The primary aim of this study was to characterise the intertidal benthic communities at sites within the James Price Point coastal area. Detailed species lists from the four taxonomic groups studied in detail (molluscs, echinoderms, polychaetes and algae) were developed (Appendix G). In addition, species easily identifiable from video or digital photography were recorded. Detailed habitat maps (Section 3.1) were interpolated from data collected. Trends in species composition within and between sites were observed and, where possible, regional comparisons made to provide an indication of the relative significance of the James Price Point coastal area.

Typically, the intertidal environment along the western coastline of the Dampier Peninsula consists of cliff-backed shoreline, rocky shores and flat sand and mud zones. The combination of large tides, high temperatures and high evaporation rates means that the mid to upper intertidal zone is inhospitable for many benthic organisms. Platform reefs exposed for long periods during low tide or subject to regular inundation by sediments are also unlikely to support extensive BPP communities due to the frequent periods of desiccation and smothering and abrasion by sand. Areas of terraced reef in the mid to lower littoral zones often include sheltered rock pools and gutters supporting a greater diversity of organisms.

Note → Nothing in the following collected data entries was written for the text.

Lemma replicate_char_length k c : String.length (Py.replicate_char k c) = k.
Proof. induction k as [|k IH]; simpl; [done | by rewrite IH]. Qed.

Lemma append_length s1 s2 :
  String.length (String.append s1 s2) = String.length s1 + String.length s2.
Proof. induction s1 as [|c s1 IH]; simpl; [done | by rewrite IH]. Qed.

Lemma forallb_append f s1 s2 :
  string_forallb f (String.append s1 s2)
  = string_forallb f s1 && string_forallb f s2.
Proof. induction s1 as [|c s1 IH]; simpl; [done|]. rewrite IH. by destruct (f c). Qed.

Lemma forallb_zeros k : string_forallb lower_hex_digit (Py.replicate_char k "0") = true.
Proof. induction k; simpl; auto. Qed.

(** Leading zeros do not change the value of a numeral. *)
Lemma to_N_zeros k s :
  HexString.Raw.to_N (String.append (Py.replicate_char k "0") s) 0%N
  = HexString.Raw.to_N s 0%N.
Proof. induction k; simpl; auto. Qed.

(** [hex(n)[2:].rjust(4,'0')] for [0 < n < 65536]: four lowercase
    hexadecimal digits whose value is [n]. *)
Lemma rjust_hex n :
  (0 < n < 65536)%Z →
  let pre := Py.rjust 4 "0" (Py.slice_from 2 (Py.hex n)) in
  String.length pre = 4
  ∧ string_forallb lower_hex_digit pre = true
  ∧ hex_value pre = n.
Proof.
  intros [Hpos Hlt]. destruct n as [|p|p]; try lia.
  assert (Hs : Pos.size_nat p ≤ 4 * 4)
    by (apply size_nat_below_65536; lia).
  pose proof (of_pos_length 4 p EmptyString Hs) as Hlen. simpl in Hlen.
  change (Py.slice_from 2 (Py.hex (Z.pos p)))
    with (HexString.Raw.of_pos p EmptyString).
  unfold Py.rjust, hex_value. cbv zeta. repeat split.
  - rewrite append_length, replicate_char_length. lia.
  - rewrite forallb_append, forallb_zeros. simpl.
    by apply (of_pos_lower_hex 4).
  - rewrite to_N_zeros, HexString.Raw.to_N_of_pos. reflexivity.
Qed.

End HexDigits.

(** C2 (as the code has it). The frame [inforefs] pre-seeds is the four
    lowercase, zero-padded hexadecimal digits of [len(payload) + 4], then the
    payload, then the flush marker [0000]: no newline is emitted and none is
    counted. Four digits suffice while the count stays below 65536, which
    covers both advertisements. *)
Theorem frame_is_prefix_payload_flush payload :
  Py.len payload + 4 < 65536 →
  ∃ pre,
    PktLine.frame payload = String.append pre (String.append payload "0000")
    ∧ String.length pre = 4%nat
    ∧ string_forallb lower_hex_digit pre = true
    ∧ hex_value pre = Py.len payload + 4.
Proof.
  intros Hlen. exists (PktLine.length_prefix payload).
  split; [reflexivity|].
  apply rjust_hex. unfold Py.len in *. lia.
Qed.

Habitat maps interpolated from recorded data show that most sites are dominated by abiotic substrates (e.g. sand, mud). Sparse turf algae is present on some mid to lower intertidal sand and mud flats, however other biota types are generally restricted to the small rocky shores and reef platforms around the points. No seagrass specimens or benthic microphytobenthos communities were recorded during the survey.

Overall, all sites had low diversity of biota, which is typical in areas with strong macrotidal influences. Reef platforms were generally heterogeneous, with benthic assemblages varying over small spatial scales (<100 m). The distribution and abundance of benthic taxa at all sites was highly variable, largely across different heights on the shore, but also within defined geomorphic zones. This may be due to different periods of inundation influencing the species composition of a habitat. Thus distinct boundaries are often difficult to define for geomorphic zones that are separated by eco-tones and gradual transitions. Due to the profile of rocky substrate, several littoral zones can exist in the same geomorphic unit (i.e. individual large rocks can have vertical zonation of littoral zones; rock pools). Not surprisingly, sheltered rock pools in the mid to lower littoral zones at all sites had the greatest species diversity.

At all sites, benthic composition changed significantly with height on the shore. This was expected given that there are various environmental gradients relating to exposure to air and waves, and substratum composition that can also influence the distribution of benthic taxa in intertidal environments (Underwood and Chapman 1996).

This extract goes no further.